I dati sconcertanti delle vittime afroamericane negli States
Trump ha detto di essere preoccupato: “Stiamo cercando di scoprire perché il bilancio è tre o quattro volte maggiore per la comunità nera rispetto ad altre persone”
New York. Più di quattrocentomila casi confermati (466.299), più di sedicimila (16.686) deceduti in totale. Dal primo aprile negli Stati Uniti sono morte ogni giorno più di mille persone a causa del Covid-19. Funzionari della sanità pubblica avevano avvertito che questa in corso sarebbe stata una settimana particolarmente difficile, e mentre si iniziano ad analizzare i dati parziali, una tendenza salta all’occhio: il virus sta uccidendo molto più gli afroamericani dei bianchi. Il professor Anthony Fauci, membro della task force della Casa Bianca e il più grande esperto di malattie infettive negli Stati Uniti, ha paragonato il preoccupante bilancio delle vittime del coronavirus tra gli afroamericani con l’effetto che l’Aids ebbe sugli uomini gay negli anni ’90. “Non è che si stanno infettando più spesso” – ha detto Fauci – E’ che quando vengono infettati, le loro condizioni mediche pregresse li fanno finire in terapia intensiva”. Da lì al tasso di mortalità più elevato il passo è breve.

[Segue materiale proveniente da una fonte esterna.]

Lemma eachOf_intersect sds Xs r R V W : Forall2 pointsTo sds Xs → represents r R → visited V W →
  ∃ r' V' R', eachOf intersect_visit sds (r, V) = Ok (r', V') ∧ represents r' R' ∧
    ∀ p, p ∈ R' ↔ p ∈ R ∨ (p ∈ W ∧ 1 ≤ occurrences p Xs)%nat ∨ (2 ≤ occurrences p Xs)%nat.
Proof using BL.
  intros HF. revert r R V W. induction HF as [|sd X sds Xs HX HF IH]; intros r R V W HR HV; simpl.
  - exists r, V, R. split; [done|]. split; [done|]. unfold occurrences. simpl. intros p. split; [auto|]. intros [?|[[_ ?]|?]]; [done|lia|lia].
  - assert (∃ r1 V1, Each intersect_visit sd (r, V) = Ok (r1, V1) ∧
      represents r1 (R ∪ W ∩ X) ∧ visited V1 (W ∪ X)) as (r1 & V1 & E1 & HR1 & HV1).
    { destruct sd as [t|]; simpl in HX |- *.
      - destruct (ascend_intersect (bt_items t) r R V W) as (r1 & V1 & E & H1 & H2); eauto using represents_NoDup.
        pose proof (represents_listPairs _ _ HX) as EX. exists r1, V1. split; [done|]. split.
        + eapply represents_eq; [done|]. by rewrite EX.
        + intros s. rewrite (H2 s), !elem_of_union. by rewrite (EX _).
      - exists r, V. subst X. split; [done|]. split; [eapply represents_eq; [done|]; set_solver|].
        eapply visited_eq; [done|]; clear; set_solver. }
    rewrite E1. simpl. destruct (IH _ _ _ _ HR1 HV1) as (r' & V' & R' & E & HR' & Hp).
    exists r', V', R'. split; [done|]. split; [done|]. intros p. rewrite Hp.
    unfold occurrences. rewrite filter_cons, !elem_of_union, elem_of_intersection.
    case_decide; simpl; split; intuition lia.
Qed.

Lemma head_least l s : StronglySorted shard_lt l → head l = Some s →
  Forall (λ t, shard_val s ≤ shard_val t) l.
Proof using.
  destruct 1 as [|x l Hs Hx]; simpl; [done|]. intros [= ->]. constructor; [lia|].
  eapply Forall_impl; [done|]. unfold shard_lt. lia.
Qed.

Lemma last_greatest l s : StronglySorted shard_lt l → last l = Some s →
  Forall (λ t, shard_val t ≤ shard_val s) l.
Proof using.
  intros Hs Hl. destruct l as [|x l] using rev_ind; [done|]. clear IHl.
  rewrite last_snoc in Hl. injection Hl as ->.
  apply StronglySorted_app in Hs as (H & _ & _). apply Forall_forall. intros t Ht.
  rewrite elem_of_app, list_elem_of_singleton in Ht. destruct Ht as [Ht| ->]; [|lia].
  specialize (H t s Ht ltac:(constructor)). unfold shard_lt in H. lia.
Qed.

(** Lexicographic order on pairs. *)
Definition pair_le (p q : Z * Z) : Prop := p.1 < q.1 ∨ p.1 = q.1 ∧ p.2 ≤ q.2.

Lemma shard_le_pair s t : shard_val s ≤ shard_val t → pair_le (getDB s, getTable s) (getDB t, getTable t).
Proof using.
  rewrite !shard_split. pose proof (getTable_range s). pose proof (getTable_range t).
  unfold inU, pair_le in *. simpl. lia.
Qed.

Lemma extreme_represents sd X (R : shard → shard → Prop) (E : Z * Z → Z * Z → Prop) o :
  represents sd X → (o = None → bt_items sd = []) →
  (∀ s, o = Some s → s ∈ bt_items sd ∧ Forall (R s) (bt_items sd)) →
  (∀ s t, R s t → E (getDB s, getTable s) (getDB t, getTable t)) →
  match (λ s, (getDB s, getTable s)) <$> o with
  | None => X = ∅
  | Some p => p ∈ X ∧ ∀ q, q ∈ X → E p q
  end.
Proof using.
  intros [Hs HX] Hn Ho HR. destruct o as [s|]; simpl.
  - destruct (Ho s eq_refl) as [Hin Hall]. rewrite Forall_forall in Hall. split.
    + apply HX. unfold pairs. by apply list_elem_of_fmap_2' with s.
    + intros q Hq. apply HX in Hq. unfold pairs in Hq.
      apply list_elem_of_fmap in Hq as (t & -> & Ht). auto.
  - apply set_eq. intros p. rewrite <- HX. unfold pairs. rewrite Hn by done. simpl. by rewrite elem_of_nil, elem_of_empty.
Qed.

(** C38: [Add] and [Remove] implement insertion into and removal from a finite
    set of database/table pairs, [Min] and [Max] its least and greatest pair in
    lexicographic order, whatever tree package keeps the shards. *)
Theorem Shards_refines_set sd X db table others :
  represents sd X → inU 32 db → Forall (inU 32) (table :: others) →
  (∃ sd', Add sd db table others = Ok sd' ∧ represents sd' (row db (table :: others) ∪ X)) ∧
  (∃ sd', Remove sd db table others = Ok sd' ∧ represents sd' (X ∖ row db (table :: others))) ∧
  match Min sd with None => X = ∅ | Some p => p ∈ X ∧ ∀ q, q ∈ X → pair_le p q end ∧
  match Max sd with None => X = ∅ | Some p => p ∈ X ∧ ∀ q, q ∈ X → pair_le q p end.
Proof using BL.
  intros HX Hd Ht. split; [by apply Add_represents|]. split; [by apply Remove_represents|].
  split.
  - apply (extreme_represents sd X (λ s t, shard_val s ≤ shard_val t)); [done| | |apply shard_le_pair].
    + by destruct (bt_items sd).
    + intros s Hs. split; [by apply head_Some_elem_of|]. apply head_least; [apply HX|done].
  - apply (extreme_represents sd X (λ s t, shard_val t ≤ shard_val s) (λ p q, pair_le q p));
      [done|by apply last_None| |intros; by apply shard_le_pair].
    intros s Hs. split; [by apply last_Some_elem_of|]. apply last_greatest; [apply HX|done].
Qed.

(** [UnionShards] returns the union of all its arguments, nil pointers
    counting as empty. *)
Theorem UnionShards_union first second others X Y Zs :
  pointsTo first X → pointsTo second Y → Forall2 pointsTo others Zs →
  ∃ ret, UnionShards first second others = Ok ret ∧ represents ret (X ∪ Y ∪ ⋃ Zs).
Proof using BL.
  intros HX HY HZ.
  destruct (eachOf_union (first :: second :: others) (X :: Y :: Zs) NewShards ∅) as (r & E & H);
    [by repeat constructor|apply represents_new|].
  exists r. split; [done|]. eapply represents_eq; [done|]. set_solver.
Qed.

(** [IntersectionShards] returns the shards that are in at least two of its
    arguments.  With two arguments that is their intersection; with more it is
    not, since a shard missing from the third argument is kept. *)
Theorem IntersectionShards_at_least_two first second others X Y Zs :
  pointsTo first X → pointsTo second Y → Forall2 pointsTo others Zs →
  ∃ ret R, IntersectionShards first second others = Ok ret ∧ represents ret R ∧
    (∀ p, p ∈ R ↔ (2 ≤ occurrences p (X :: Y :: Zs))%nat) ∧
    X ∩ Y ⊆ R ∧ (others = [] → R = X ∩ Y).
Proof using BL.
  intros HX HY HZ.
  destruct (eachOf_intersect (first :: second :: others) (X :: Y :: Zs) NewShards ∅ ∅ ∅)
    as (r & V & R & E & HR & Hp); [by repeat constructor|apply represents_new|intros s; set_solver|].
  exists r, R. unfold IntersectionShards. rewrite E. split; [done|]. split; [done|].
  assert (∀ p, p ∈ R ↔ (2 ≤ occurrences p (X :: Y :: Zs))%nat) as HR'.
  { intros p. rewrite Hp. set_solver. }
  split; [done|]. split.
  - intros p [H1 H2]%elem_of_intersection. apply HR'. unfold occurrences.
    rewrite !filter_cons, !decide_True by done. simpl. lia.
  - intros ->. apply Forall2_nil_inv_l in HZ as ->. apply set_eq. intros p.
    rewrite HR', elem_of_intersection. unfold occurrences.
    rewrite !filter_cons. repeat case_decide; simpl; intuition lia.
Qed.
End Shards.

(** ** Concrete instances *)
Module ShardsExamples.
Import ListTree.

Lemma represents_list (l : list shard) : StronglySorted shard_lt l → represents l (listPairs l).
Proof. intros Hs. split; [done|]. intros p. unfold listPairs. by rewrite elem_of_list_to_set. Qed.

Definition s1 : Shards := [shard_of 0 1; shard_of 0 3; shard_of 1 2].
Definition s2 : Shards := [shard_of 0 3; shard_of 4294967295 7].

Lemma s1_sorted : StronglySorted shard_lt s1.
Proof. repeat constructor; by vm_compute. Qed.

Lemma s2_sorted : StronglySorted shard_lt s2.
Proof. repeat constructor; by vm_compute. Qed.

Lemma Shards_refines_set_witness :
  inU 32 1 ∧ (∃ sd', Add s1 1 5 [2; 9] = Ok sd' ∧ represents sd' (row 1 [5; 2; 9] ∪ listPairs s1)) ∧
  Min s1 = Some (0, 1) ∧ Max s1 = Some (1, 2).
Proof.
  assert (inU 32 1) as H by (unfold inU; lia). split; [done|]. split; [|by vm_compute].
  exact (proj1 (Shards_refines_set s1 (listPairs s1) 1 5 [2; 9] (represents_list s1 s1_sorted) H
    ltac:(repeat constructor; unfold inU; lia))).
Defined.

Tra le città che hanno fornito dati divisi per razza ci sono quelle con grandi comunità afroamericane: Chicago, New Orleans, Detroit, Milwaukee. A Chicago, i neri rappresentano il 72 per cento dei decessi per coronavirus nonostante costituiscano solo il 30 per cento della popolazione della città. In Illinois i neri, che rappresentano il 15 per cento della popolazione, rappresentano il 40 per cento dei decessi (attualmente 380). In Michigan, dove ci sono stati 845 morti, il 40 per cento delle vittime è afroamericana, anche se rappresenta il 14 per cento della popolazione dello stato. A Milwaukee, gli afroamericani del Wisconsin rappresentano circa il 70 per cento delle vittime, ma il 26 per cento della popolazione. In Louisiana – 582 vittime a oggi – le morti afroamericane rappresentano il 70 per cento del bilancio totale, nonostante i neri rappresentino il 30 per cento della popolazione dello stato (anche se la maggior parte delle morti è a New Orleans, dove il 60 per cento della popolazione è nera).
Anche a New York City – che per la prima volta mercoledì ha pubblicato dati specifici – i numeri dicono che il virus colpisce in modo sproporzionato la comunità nera e quella ispanica. Le persone di colore rappresentano il 28 per cento delle vittime della città, anche se rappresentano solo il 22 per cento della popolazione, mentre gli ispanici rappresentano il 34 per cento dei morti e il 29 per cento della popolazione. “E’ macabro. E’ preoccupante. E’ sbagliato. E combatteremo con tutto ciò che abbiamo”, ha detto il sindaco Bill de Blasio. Persino Donald Trump ha detto di essere preoccupato: “Stiamo cercando di scoprire perché il bilancio è tre o quattro volte maggiore per la comunità nera rispetto ad altre persone. Non mi piace”.
Non c’è da cercare molto lontano. Siccome gli scienziati sono concordi nel dire che gli afroamericani non sono più sensibili al coronavirus, le ragioni vanno cercate nelle condizioni socioeconomiche: afroamericani e ispanici rappresentano la maggioranza degli “essential worker” le categorie professionali – infermieri, portinai, fattorini, autisti – che ogni mattina devono prendere i mezzi pubblici rischiando di essere contagiati. E questo per quelli fortunati che il lavoro ancora ce l’hanno: nelle ultime tre settimane 16 milioni di americani hanno chiesto il sussidio di disoccupazione. Molti di questi appartengono a minoranze e perdendo il lavoro hanno perso anche l’assistenza sanitaria. Non solo, più povertà significa da sempre condizioni di vita peggiori, significa diabete, ipertensione, asma, obesità: tutte condizioni che, in caso di contagio, rappresentano fattori prognostici negativi. C’è poi la questione del pregiudizio razziale: secondo quanto riporta Npr, la società di dati biotecnologici Rubix Life Sciences ha esaminato le recenti informazioni di fatturazione in diversi stati e ha scoperto che un afroamericano con sintomi ha meno probabilità di essere sottoposto a uno dei pochi test disponibili. “L’esperienza ci insegna che se sei povero, se sei di colore, verrai servito per secondo”, ha detto alla Cnn il dottor Georges Benjamin dell’American Public Health Association: “Il coronavirus non discrimina. L’uomo sì”.